[Stored items]

----------------------------------------

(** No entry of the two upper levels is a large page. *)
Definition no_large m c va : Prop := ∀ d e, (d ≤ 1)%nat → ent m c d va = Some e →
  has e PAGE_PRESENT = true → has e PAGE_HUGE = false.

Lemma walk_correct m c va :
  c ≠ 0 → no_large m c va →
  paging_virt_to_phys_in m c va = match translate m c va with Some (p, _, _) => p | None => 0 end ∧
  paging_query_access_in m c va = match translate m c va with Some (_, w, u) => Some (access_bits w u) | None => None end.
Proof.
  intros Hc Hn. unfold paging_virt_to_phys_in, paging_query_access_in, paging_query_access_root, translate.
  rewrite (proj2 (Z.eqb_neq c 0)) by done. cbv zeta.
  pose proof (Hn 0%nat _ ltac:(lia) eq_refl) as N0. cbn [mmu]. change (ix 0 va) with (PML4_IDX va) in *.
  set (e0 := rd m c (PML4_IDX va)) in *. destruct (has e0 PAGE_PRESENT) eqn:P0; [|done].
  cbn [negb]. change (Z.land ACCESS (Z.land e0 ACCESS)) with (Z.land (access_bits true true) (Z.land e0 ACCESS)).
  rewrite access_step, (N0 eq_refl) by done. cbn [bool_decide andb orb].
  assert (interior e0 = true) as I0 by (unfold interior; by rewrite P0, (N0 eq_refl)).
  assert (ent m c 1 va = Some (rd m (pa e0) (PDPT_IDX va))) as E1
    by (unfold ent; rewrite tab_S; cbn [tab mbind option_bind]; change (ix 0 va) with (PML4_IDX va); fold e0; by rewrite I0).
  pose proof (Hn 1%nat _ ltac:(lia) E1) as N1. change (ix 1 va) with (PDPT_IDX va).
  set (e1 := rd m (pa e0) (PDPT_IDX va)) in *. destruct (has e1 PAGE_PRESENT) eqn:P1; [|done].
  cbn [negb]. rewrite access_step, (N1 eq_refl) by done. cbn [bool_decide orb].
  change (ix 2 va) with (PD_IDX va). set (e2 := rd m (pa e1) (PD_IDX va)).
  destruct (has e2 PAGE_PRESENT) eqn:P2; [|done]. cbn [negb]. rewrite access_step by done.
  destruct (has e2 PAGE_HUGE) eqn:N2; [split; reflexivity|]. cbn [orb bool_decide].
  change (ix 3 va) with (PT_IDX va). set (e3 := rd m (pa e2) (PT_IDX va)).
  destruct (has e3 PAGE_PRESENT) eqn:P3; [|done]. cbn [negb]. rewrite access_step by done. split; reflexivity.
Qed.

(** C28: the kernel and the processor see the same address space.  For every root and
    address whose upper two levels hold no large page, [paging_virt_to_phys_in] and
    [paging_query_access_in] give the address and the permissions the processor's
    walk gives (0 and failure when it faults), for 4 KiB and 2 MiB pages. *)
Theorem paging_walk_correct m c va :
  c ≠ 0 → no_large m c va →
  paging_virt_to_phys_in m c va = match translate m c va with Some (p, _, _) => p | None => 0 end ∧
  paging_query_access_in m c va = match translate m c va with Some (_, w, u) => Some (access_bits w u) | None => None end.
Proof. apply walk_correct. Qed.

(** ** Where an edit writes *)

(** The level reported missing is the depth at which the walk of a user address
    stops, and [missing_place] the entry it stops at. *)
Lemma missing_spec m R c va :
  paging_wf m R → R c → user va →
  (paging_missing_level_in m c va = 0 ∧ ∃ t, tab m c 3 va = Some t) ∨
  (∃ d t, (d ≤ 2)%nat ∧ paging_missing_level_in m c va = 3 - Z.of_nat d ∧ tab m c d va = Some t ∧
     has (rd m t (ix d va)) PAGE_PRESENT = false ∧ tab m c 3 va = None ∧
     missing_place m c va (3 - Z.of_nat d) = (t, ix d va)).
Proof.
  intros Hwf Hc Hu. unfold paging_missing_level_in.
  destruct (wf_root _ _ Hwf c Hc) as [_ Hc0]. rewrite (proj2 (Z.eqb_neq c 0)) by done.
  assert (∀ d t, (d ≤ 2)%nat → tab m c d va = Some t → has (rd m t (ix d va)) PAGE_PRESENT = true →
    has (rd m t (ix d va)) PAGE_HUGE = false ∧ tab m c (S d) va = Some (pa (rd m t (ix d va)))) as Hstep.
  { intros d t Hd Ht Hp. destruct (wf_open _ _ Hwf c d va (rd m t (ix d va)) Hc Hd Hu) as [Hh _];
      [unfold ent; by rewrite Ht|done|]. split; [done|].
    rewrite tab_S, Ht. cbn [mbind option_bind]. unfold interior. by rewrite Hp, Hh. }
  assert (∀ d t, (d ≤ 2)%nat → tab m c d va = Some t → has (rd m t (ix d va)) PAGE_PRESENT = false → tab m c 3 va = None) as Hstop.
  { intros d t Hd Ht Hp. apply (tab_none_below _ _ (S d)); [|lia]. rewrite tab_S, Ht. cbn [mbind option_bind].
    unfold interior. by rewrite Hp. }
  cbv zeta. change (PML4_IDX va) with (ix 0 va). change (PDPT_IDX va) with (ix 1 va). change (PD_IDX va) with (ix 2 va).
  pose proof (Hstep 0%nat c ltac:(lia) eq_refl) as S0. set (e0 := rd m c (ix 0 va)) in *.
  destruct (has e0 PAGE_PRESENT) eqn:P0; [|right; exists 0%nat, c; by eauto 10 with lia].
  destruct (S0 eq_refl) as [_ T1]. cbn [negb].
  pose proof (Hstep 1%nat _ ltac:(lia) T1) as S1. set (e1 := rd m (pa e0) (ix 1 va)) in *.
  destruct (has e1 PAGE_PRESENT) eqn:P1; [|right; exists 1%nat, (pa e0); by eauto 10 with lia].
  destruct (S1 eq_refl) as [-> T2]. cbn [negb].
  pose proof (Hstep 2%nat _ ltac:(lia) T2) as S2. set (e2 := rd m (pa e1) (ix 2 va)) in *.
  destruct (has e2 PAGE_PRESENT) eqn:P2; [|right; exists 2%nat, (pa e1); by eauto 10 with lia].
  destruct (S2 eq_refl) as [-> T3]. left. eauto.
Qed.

----------------------------------------

=== Prompt ===
Write down again, exactly as given, only the lines above that fall from the line with "intros Hc Hn." to the line with "pose proof (Hn 0%nat", inclusive.

=== Task result ===
  intros Hc Hn. unfold paging_virt_to_phys_in, paging_query_access_in, paging_query_access_root, translate.
  rewrite (proj2 (Z.eqb_neq c 0)) by done. cbv zeta.
  pose proof (Hn 0%nat _ ltac:(lia) eq_refl) as N0. cbn [mmu]. change (ix 0 va) with (PML4_IDX va) in *.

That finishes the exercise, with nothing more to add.